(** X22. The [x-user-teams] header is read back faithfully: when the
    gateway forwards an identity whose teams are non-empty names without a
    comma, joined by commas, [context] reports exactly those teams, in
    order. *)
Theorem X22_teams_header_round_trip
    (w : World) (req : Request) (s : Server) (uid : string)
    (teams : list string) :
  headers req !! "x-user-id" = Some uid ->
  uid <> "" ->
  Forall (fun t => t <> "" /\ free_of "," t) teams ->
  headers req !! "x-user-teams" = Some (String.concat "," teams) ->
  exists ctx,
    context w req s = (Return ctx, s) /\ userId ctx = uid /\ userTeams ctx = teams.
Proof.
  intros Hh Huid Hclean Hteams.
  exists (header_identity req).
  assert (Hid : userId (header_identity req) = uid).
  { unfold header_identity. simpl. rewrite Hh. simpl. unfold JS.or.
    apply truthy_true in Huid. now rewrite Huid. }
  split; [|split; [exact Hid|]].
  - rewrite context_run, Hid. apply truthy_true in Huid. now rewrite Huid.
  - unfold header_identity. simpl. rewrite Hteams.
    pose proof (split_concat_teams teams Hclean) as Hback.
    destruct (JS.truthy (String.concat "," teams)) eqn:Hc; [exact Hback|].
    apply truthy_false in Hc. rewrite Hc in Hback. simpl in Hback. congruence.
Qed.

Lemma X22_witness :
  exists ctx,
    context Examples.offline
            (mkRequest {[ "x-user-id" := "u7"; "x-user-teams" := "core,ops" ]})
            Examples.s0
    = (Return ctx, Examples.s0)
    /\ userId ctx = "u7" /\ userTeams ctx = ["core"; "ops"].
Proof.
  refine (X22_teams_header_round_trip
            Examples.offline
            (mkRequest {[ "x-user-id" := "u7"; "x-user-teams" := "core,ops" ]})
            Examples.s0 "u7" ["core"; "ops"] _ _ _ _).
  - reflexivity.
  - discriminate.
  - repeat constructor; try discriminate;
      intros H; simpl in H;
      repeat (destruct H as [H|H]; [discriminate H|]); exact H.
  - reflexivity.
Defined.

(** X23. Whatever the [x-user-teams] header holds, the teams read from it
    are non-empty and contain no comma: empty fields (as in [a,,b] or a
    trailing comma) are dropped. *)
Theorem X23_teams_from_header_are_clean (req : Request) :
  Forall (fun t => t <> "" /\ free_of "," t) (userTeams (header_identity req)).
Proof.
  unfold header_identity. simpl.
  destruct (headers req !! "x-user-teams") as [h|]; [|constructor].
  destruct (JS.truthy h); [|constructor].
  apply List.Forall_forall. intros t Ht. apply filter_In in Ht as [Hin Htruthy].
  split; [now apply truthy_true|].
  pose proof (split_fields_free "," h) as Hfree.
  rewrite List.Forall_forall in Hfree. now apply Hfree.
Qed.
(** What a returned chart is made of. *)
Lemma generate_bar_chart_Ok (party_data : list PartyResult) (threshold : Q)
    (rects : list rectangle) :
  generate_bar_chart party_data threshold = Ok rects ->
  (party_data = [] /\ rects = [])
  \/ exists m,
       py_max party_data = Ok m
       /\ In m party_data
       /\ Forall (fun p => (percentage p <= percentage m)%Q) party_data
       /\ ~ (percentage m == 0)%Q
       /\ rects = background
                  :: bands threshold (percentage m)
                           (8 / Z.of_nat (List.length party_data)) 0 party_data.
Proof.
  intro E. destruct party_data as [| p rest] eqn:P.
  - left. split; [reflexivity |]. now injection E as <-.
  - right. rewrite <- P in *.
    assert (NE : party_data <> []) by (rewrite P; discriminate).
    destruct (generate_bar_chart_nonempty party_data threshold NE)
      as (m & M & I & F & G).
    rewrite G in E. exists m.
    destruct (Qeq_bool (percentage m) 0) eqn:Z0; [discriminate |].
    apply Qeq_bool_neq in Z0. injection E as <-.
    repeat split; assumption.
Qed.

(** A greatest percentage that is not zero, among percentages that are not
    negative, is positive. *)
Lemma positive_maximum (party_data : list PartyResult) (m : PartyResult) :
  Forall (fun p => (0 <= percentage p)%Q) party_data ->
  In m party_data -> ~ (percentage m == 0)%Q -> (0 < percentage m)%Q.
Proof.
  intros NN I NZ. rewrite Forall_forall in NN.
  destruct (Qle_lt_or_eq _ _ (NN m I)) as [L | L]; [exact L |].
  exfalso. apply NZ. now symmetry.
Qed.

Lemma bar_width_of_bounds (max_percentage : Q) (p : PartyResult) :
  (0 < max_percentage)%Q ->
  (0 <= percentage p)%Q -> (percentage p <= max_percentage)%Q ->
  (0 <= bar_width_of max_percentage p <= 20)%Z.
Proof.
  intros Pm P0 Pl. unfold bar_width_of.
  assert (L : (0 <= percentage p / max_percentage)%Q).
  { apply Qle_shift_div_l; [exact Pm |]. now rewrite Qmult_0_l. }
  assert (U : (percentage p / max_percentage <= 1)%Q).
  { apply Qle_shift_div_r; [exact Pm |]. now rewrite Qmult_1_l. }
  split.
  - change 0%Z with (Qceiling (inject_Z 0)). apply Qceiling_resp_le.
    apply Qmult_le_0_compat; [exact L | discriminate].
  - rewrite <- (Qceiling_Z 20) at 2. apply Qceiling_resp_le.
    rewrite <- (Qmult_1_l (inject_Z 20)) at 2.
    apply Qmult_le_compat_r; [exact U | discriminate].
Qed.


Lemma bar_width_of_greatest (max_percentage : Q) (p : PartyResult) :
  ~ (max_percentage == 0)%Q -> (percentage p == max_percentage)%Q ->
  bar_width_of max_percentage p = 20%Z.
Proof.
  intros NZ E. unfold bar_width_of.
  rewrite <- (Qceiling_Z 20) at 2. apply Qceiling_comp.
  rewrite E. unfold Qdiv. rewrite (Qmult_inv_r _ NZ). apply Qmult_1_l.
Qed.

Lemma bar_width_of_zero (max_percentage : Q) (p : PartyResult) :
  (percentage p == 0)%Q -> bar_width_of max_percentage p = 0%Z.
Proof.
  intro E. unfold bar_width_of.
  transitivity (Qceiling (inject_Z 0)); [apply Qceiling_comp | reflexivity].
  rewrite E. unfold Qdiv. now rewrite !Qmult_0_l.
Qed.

Assignment:
Reproduce exactly the lines of the records above from the one with "bar_width_of max_percentage p = 20%Z." to the one with "intro E. unfold bar_width_of.", both included, and leave out everything else.

Exercise output:
  bar_width_of max_percentage p = 20%Z.
Proof.
  intros NZ E. unfold bar_width_of.
  rewrite <- (Qceiling_Z 20) at 2. apply Qceiling_comp.
  rewrite E. unfold Qdiv. rewrite (Qmult_inv_r _ NZ). apply Qmult_1_l.
Qed.

Lemma bar_width_of_zero (max_percentage : Q) (p : PartyResult) :
  (percentage p == 0)%Q -> bar_width_of max_percentage p = 0%Z.
Proof.
  intro E. unfold bar_width_of.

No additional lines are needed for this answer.